What is required
The answer must be every line of the records below that contains the word "Hactor", copied out.

Records provided
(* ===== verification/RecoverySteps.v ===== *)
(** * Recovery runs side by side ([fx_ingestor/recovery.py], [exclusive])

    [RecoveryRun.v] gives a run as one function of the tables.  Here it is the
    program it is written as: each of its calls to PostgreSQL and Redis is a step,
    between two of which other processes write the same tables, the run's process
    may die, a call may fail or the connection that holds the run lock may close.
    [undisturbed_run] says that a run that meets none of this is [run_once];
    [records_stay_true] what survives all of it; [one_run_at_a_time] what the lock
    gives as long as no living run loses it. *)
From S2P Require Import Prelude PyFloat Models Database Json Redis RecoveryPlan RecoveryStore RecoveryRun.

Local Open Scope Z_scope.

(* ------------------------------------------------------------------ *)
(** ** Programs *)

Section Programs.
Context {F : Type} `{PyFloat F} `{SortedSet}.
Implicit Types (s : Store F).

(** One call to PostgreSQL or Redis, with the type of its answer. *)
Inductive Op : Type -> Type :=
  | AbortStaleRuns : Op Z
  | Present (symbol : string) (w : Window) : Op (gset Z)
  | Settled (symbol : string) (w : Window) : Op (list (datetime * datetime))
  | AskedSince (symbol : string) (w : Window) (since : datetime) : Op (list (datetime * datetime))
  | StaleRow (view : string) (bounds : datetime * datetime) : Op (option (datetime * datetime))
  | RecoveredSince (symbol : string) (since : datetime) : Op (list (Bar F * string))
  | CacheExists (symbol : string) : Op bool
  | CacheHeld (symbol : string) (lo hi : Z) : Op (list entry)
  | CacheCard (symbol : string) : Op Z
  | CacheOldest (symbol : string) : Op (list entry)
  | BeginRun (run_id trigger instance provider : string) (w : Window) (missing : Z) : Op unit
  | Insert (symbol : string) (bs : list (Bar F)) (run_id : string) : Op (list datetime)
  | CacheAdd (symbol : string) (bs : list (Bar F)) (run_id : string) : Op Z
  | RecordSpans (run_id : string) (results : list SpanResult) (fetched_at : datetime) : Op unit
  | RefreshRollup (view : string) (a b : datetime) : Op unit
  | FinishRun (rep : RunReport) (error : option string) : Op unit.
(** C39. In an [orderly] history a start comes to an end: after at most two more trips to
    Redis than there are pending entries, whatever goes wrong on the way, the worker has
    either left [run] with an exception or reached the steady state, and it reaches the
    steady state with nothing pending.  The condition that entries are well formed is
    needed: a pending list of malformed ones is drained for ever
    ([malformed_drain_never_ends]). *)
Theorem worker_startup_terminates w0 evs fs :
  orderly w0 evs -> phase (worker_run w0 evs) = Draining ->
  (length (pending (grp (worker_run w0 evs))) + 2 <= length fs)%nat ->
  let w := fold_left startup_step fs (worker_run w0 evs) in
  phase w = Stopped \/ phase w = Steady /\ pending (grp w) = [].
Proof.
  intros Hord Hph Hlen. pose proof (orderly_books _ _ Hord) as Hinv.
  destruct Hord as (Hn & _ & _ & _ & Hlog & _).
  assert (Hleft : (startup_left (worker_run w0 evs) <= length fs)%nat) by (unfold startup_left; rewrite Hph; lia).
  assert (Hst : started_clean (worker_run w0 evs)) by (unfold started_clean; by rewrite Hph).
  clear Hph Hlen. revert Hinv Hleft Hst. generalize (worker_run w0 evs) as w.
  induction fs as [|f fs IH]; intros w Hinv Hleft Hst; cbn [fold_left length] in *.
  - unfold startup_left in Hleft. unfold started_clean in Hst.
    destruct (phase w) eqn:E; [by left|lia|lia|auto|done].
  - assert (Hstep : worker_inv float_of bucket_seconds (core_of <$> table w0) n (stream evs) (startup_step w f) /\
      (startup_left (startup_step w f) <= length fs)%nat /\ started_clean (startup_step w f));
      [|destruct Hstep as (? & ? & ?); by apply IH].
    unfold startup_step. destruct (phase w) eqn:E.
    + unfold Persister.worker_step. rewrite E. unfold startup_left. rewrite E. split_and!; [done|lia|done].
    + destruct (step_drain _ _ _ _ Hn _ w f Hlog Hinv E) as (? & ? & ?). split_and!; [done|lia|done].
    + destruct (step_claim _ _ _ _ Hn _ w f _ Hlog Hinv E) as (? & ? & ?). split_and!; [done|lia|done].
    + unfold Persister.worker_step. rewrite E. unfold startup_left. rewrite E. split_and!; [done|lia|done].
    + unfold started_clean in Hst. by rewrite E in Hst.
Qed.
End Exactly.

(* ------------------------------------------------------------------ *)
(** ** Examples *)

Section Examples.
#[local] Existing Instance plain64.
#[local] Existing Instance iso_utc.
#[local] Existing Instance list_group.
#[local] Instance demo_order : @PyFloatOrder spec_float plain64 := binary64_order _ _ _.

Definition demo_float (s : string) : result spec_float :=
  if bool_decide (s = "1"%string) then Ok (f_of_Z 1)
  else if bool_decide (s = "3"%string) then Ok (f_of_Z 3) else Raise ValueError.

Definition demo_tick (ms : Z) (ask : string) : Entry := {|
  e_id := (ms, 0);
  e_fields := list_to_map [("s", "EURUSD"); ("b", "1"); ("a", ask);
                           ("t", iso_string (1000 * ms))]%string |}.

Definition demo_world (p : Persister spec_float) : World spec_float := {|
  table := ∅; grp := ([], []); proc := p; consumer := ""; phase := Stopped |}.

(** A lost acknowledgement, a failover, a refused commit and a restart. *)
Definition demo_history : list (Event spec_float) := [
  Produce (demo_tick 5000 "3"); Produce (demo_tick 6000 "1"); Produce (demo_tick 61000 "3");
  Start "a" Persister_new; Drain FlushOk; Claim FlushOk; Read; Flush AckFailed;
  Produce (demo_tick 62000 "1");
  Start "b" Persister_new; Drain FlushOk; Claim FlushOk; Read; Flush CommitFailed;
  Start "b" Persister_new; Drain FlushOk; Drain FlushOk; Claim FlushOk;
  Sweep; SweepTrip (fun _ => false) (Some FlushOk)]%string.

* * *

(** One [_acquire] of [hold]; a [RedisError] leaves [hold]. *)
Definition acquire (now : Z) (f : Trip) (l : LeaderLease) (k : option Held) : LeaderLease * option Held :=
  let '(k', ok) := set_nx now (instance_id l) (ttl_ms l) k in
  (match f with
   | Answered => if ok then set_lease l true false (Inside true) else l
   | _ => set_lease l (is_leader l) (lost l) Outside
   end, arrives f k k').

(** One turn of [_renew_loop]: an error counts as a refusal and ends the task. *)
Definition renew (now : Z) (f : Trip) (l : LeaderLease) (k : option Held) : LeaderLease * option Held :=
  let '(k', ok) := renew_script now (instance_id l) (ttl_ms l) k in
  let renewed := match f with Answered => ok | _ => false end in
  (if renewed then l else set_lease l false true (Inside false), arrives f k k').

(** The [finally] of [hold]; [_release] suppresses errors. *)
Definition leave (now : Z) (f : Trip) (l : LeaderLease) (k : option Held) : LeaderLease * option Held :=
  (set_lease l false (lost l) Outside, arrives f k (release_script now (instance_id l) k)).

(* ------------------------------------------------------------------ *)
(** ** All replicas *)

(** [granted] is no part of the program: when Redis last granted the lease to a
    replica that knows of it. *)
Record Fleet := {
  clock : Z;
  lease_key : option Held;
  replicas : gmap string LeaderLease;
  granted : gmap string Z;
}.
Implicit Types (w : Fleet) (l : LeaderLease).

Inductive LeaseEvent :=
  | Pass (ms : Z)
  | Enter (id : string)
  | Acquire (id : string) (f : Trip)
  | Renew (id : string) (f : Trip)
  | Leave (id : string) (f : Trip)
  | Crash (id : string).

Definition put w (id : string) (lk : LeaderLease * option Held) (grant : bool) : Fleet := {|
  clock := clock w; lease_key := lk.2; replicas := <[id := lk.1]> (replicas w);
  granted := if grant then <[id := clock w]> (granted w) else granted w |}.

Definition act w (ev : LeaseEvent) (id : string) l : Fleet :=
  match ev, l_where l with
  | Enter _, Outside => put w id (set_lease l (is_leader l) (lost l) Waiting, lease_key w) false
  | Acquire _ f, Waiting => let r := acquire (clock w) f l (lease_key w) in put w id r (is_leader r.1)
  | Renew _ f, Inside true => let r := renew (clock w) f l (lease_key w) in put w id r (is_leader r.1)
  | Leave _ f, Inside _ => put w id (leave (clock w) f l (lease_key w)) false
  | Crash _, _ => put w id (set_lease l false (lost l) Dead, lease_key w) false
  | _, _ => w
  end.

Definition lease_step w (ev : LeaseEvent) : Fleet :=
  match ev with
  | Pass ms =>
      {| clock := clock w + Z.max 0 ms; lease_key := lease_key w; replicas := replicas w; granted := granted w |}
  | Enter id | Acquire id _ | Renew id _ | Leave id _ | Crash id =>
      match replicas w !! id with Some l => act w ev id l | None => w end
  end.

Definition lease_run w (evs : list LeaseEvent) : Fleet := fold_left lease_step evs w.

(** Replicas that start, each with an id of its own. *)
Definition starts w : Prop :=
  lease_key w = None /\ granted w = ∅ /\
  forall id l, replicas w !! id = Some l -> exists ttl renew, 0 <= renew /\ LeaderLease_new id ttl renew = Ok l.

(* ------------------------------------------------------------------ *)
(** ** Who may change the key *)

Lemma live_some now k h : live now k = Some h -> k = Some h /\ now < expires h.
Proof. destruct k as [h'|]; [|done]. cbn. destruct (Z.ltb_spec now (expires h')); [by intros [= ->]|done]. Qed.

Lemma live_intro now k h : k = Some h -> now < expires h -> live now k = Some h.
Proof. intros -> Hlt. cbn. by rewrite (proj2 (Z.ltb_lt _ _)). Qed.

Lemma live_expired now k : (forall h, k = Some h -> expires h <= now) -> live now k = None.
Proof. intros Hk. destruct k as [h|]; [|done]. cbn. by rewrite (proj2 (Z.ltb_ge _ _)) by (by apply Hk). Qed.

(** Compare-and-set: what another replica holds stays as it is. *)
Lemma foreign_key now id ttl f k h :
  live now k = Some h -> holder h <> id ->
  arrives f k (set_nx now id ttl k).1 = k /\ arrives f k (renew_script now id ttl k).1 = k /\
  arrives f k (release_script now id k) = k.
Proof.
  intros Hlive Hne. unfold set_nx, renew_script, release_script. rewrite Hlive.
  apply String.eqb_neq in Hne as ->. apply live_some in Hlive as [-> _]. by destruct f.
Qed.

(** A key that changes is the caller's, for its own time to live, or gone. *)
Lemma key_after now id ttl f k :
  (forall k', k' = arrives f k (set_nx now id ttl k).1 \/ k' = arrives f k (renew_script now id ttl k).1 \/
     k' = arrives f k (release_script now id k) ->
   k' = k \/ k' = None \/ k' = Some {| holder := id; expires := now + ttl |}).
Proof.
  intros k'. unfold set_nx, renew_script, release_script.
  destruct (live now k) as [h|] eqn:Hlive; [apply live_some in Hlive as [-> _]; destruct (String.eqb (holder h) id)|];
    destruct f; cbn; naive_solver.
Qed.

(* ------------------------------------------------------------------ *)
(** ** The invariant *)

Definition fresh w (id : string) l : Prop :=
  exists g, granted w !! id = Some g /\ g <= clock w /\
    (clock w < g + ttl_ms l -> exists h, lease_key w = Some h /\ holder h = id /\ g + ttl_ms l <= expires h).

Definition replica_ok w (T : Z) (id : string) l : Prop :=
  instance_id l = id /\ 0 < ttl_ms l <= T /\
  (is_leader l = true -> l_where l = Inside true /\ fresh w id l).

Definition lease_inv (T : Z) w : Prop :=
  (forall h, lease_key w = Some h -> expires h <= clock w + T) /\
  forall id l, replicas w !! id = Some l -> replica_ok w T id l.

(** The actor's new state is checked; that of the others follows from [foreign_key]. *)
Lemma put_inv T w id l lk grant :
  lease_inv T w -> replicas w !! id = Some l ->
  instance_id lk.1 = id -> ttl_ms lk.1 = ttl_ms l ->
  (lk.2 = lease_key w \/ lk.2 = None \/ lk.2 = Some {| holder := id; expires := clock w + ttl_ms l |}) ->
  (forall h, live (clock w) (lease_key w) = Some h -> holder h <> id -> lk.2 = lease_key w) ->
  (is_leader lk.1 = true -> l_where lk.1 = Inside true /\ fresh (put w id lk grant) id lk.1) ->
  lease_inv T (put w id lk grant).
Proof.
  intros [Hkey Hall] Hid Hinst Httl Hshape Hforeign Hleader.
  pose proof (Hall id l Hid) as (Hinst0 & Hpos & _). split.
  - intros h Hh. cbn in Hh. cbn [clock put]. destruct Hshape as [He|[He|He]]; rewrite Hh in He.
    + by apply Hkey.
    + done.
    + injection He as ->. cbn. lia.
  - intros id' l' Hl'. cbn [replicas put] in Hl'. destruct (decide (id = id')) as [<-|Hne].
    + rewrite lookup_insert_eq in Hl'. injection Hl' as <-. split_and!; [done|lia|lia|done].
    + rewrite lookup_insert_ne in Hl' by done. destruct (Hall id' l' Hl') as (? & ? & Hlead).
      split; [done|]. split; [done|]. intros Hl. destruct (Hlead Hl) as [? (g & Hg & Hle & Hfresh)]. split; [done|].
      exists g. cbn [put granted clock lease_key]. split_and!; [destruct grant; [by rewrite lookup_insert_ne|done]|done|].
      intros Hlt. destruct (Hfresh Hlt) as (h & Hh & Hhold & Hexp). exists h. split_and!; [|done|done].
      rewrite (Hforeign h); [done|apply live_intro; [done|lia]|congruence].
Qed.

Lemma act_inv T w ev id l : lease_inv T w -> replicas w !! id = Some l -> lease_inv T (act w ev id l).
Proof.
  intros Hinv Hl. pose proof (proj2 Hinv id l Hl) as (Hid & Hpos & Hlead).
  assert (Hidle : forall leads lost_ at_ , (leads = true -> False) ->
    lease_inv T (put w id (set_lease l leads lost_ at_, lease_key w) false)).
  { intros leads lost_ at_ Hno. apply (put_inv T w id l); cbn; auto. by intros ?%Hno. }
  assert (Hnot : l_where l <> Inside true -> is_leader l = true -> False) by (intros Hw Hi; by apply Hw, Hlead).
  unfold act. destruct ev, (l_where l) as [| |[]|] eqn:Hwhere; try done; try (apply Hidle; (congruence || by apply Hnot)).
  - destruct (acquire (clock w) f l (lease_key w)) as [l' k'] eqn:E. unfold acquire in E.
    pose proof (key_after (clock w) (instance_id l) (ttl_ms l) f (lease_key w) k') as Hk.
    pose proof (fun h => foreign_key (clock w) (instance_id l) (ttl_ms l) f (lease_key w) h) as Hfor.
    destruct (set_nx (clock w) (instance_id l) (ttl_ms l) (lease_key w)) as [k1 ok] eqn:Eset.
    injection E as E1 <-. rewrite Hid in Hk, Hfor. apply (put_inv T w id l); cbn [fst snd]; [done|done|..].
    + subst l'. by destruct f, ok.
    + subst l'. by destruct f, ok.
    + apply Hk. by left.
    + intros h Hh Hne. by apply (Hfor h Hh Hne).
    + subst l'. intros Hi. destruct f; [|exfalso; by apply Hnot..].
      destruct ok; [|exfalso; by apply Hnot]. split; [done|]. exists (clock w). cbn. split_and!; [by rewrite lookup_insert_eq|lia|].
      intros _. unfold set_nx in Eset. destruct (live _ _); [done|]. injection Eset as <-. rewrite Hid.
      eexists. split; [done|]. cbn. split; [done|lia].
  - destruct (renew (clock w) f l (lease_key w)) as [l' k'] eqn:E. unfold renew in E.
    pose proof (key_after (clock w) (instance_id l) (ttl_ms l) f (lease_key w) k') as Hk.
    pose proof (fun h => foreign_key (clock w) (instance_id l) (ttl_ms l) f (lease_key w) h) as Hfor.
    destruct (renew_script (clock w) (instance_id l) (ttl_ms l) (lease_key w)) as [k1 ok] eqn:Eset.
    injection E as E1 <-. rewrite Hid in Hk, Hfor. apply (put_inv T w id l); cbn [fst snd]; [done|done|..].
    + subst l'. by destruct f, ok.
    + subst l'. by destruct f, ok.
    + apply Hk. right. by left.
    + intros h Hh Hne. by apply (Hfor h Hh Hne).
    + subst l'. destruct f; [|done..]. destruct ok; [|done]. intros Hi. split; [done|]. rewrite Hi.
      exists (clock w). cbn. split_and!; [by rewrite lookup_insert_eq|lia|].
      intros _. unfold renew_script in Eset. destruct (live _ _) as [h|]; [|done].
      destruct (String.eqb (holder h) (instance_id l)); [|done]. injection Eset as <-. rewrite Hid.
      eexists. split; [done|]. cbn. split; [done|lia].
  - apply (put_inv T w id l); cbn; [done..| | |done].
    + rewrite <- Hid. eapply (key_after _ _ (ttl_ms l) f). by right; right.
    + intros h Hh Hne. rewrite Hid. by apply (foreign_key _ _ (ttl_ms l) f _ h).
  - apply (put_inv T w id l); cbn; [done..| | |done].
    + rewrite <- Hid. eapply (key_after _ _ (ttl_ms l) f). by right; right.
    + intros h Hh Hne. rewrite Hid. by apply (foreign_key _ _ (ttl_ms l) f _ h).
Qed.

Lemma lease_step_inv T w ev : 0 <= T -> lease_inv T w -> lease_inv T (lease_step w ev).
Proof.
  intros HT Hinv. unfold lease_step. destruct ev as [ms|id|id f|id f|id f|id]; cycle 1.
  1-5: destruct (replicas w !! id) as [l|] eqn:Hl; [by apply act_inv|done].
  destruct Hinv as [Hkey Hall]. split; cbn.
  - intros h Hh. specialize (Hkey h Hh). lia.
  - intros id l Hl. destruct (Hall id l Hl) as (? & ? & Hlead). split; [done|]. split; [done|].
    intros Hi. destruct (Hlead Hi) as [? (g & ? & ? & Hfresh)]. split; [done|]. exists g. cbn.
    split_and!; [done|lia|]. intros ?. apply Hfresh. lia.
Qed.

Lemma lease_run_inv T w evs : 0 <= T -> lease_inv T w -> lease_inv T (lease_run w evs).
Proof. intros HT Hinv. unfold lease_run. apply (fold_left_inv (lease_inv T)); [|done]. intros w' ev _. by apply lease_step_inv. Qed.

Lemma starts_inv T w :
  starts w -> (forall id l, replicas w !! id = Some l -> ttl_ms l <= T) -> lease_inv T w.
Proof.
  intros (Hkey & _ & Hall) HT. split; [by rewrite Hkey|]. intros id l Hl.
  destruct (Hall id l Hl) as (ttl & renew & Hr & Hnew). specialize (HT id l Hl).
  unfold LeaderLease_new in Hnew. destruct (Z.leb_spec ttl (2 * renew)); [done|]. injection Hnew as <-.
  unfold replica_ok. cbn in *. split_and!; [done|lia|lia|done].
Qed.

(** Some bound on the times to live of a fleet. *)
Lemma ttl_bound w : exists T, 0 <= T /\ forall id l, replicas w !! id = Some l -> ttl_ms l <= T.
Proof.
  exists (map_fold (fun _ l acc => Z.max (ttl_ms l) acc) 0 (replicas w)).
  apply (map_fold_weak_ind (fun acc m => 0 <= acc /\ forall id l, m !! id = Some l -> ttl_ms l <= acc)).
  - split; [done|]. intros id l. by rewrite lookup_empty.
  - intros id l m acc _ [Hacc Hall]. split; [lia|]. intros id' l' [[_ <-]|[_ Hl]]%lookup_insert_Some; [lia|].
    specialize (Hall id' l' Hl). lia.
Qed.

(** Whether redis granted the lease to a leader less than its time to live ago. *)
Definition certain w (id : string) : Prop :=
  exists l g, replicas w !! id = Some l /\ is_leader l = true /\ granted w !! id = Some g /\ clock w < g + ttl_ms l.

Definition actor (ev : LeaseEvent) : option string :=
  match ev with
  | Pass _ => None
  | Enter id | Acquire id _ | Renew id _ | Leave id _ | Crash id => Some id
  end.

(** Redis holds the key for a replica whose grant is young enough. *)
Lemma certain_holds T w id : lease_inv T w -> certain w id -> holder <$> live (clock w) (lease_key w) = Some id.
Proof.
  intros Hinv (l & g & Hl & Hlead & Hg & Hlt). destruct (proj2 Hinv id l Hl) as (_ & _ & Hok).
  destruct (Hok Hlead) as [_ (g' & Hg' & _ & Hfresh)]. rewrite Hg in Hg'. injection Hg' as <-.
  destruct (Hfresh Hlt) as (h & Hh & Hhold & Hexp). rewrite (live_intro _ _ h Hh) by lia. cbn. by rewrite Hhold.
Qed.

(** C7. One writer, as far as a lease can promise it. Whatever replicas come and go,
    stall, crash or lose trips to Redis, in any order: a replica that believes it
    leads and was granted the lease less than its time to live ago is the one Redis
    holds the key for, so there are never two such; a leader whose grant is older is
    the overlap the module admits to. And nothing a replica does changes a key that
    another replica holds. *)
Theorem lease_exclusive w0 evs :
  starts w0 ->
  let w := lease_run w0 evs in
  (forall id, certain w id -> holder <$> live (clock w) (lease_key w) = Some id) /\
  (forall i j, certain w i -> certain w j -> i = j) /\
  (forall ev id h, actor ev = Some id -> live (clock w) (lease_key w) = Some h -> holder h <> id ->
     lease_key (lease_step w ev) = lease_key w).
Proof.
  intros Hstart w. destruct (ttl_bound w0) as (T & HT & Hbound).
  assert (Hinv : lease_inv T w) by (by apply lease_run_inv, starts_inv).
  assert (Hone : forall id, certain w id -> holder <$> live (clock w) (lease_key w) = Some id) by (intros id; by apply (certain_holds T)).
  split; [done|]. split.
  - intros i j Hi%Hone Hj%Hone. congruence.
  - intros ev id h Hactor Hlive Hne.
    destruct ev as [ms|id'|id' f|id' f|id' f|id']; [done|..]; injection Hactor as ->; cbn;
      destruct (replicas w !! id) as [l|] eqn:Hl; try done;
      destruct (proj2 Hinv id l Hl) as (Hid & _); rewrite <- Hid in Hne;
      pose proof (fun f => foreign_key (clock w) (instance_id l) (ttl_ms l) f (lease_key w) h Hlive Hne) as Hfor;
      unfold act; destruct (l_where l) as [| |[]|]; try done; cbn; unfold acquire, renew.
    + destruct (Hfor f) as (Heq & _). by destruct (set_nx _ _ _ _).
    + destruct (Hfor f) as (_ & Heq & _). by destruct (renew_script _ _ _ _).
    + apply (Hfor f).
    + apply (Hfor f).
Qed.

* * *

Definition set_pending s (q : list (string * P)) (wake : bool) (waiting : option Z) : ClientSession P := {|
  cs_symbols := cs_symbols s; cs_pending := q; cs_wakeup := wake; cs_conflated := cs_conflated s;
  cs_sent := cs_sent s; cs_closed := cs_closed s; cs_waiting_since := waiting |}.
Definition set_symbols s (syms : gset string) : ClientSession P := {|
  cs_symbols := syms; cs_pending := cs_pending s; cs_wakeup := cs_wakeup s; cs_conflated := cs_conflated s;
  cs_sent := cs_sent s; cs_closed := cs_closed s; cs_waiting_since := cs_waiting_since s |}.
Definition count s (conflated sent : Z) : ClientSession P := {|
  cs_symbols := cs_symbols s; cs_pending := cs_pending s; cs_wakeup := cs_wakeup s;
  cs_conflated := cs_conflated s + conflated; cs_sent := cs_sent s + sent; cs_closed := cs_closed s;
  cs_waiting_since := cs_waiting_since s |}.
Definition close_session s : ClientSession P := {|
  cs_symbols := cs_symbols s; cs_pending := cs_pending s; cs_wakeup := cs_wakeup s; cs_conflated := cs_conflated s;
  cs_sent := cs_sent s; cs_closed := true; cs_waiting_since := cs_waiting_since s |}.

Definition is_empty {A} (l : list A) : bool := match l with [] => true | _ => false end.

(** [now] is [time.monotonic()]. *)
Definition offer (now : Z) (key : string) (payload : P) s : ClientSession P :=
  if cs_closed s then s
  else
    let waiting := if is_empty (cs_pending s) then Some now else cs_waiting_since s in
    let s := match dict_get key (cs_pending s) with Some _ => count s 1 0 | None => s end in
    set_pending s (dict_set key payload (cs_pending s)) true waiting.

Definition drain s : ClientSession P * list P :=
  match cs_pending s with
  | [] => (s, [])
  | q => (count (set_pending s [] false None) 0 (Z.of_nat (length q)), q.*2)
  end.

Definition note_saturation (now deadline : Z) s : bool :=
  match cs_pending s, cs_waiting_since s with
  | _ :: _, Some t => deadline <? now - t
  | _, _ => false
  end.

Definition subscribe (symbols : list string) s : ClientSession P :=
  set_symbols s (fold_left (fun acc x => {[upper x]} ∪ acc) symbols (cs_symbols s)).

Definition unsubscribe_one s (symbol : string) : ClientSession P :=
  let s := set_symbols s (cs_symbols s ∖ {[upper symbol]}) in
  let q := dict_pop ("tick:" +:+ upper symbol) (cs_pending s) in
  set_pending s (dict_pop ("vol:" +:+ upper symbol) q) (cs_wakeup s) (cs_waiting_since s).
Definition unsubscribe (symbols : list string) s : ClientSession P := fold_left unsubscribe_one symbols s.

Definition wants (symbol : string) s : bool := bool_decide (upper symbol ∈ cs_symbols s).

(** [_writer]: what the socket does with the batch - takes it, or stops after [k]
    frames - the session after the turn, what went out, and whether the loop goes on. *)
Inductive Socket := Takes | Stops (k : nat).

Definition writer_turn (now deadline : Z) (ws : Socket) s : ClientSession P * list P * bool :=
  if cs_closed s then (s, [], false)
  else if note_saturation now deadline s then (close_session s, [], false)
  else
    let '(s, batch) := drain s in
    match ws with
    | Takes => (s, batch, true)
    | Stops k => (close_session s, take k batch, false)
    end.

Solution to the problem
  - intros ev id h Hactor Hlive Hne.
    destruct ev as [ms|id'|id' f|id' f|id' f|id']; [done|..]; injection Hactor as ->; cbn;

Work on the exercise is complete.